** Action item **
Using the data that follows, return exactly the lines from the one that contains "negb (is_shutdown_request item" through the one that contains "(** ** Request ids *)", ends included.

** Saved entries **
○ ○ ○ ○ ○

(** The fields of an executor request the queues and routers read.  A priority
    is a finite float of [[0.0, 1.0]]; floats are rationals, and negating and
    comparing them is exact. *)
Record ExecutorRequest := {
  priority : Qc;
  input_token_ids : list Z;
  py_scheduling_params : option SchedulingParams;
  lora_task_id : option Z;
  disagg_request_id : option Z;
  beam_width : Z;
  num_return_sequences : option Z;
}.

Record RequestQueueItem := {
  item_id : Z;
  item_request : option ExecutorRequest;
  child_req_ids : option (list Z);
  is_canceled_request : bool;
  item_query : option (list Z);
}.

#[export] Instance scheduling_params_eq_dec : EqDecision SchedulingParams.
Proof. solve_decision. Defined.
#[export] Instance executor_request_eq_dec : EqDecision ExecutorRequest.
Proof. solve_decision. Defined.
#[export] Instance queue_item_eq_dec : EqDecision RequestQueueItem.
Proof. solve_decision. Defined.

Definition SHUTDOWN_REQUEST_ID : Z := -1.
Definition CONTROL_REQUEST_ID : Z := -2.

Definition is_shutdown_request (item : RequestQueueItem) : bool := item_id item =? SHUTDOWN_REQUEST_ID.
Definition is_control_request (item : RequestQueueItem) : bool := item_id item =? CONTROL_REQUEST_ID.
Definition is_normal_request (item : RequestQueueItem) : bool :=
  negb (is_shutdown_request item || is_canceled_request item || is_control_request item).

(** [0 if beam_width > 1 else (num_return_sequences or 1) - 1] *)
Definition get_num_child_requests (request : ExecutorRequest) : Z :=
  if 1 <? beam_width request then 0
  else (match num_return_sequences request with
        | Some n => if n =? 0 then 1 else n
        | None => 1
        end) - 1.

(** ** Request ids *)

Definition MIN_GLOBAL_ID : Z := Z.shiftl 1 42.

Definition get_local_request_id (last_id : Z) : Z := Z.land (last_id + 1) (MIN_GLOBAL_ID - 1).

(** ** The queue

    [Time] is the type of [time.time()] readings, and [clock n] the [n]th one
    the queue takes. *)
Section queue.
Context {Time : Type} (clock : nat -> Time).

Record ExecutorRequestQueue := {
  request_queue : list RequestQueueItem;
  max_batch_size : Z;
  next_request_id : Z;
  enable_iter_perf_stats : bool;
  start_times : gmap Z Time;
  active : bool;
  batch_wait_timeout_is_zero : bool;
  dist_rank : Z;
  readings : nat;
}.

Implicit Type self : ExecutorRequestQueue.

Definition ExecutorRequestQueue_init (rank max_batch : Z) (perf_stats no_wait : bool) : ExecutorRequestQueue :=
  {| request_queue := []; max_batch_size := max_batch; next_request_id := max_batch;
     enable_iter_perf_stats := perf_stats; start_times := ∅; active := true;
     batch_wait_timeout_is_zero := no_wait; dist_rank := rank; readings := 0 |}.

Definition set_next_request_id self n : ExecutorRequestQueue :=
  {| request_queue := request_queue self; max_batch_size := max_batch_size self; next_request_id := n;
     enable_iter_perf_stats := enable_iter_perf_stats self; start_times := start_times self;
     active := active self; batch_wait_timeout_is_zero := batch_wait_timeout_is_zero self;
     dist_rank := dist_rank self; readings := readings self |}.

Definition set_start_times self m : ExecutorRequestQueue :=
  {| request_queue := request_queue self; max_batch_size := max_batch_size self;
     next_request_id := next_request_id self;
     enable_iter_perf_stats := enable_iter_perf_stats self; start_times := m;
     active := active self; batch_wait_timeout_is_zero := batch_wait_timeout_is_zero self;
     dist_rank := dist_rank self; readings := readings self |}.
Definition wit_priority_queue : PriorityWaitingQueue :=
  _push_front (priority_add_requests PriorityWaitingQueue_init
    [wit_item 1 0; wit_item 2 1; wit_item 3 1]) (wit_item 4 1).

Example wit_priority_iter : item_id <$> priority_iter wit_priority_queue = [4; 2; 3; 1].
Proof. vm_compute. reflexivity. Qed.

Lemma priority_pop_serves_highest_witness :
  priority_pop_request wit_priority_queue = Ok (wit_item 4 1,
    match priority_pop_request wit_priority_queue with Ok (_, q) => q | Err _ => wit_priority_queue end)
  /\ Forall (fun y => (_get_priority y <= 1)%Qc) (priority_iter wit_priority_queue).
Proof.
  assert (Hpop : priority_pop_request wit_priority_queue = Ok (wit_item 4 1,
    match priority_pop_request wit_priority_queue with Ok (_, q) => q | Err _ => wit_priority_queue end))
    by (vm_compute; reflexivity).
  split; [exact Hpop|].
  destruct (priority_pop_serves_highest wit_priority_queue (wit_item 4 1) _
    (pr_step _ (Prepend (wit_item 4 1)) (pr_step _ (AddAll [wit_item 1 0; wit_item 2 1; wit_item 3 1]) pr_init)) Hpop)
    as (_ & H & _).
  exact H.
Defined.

○ ○ ○ ○ ○

** Reply **
  negb (is_shutdown_request item || is_canceled_request item || is_control_request item).

(** [0 if beam_width > 1 else (num_return_sequences or 1) - 1] *)
Definition get_num_child_requests (request : ExecutorRequest) : Z :=
  if 1 <? beam_width request then 0
  else (match num_return_sequences request with
        | Some n => if n =? 0 then 1 else n
        | None => 1
        end) - 1.

(** ** Request ids *)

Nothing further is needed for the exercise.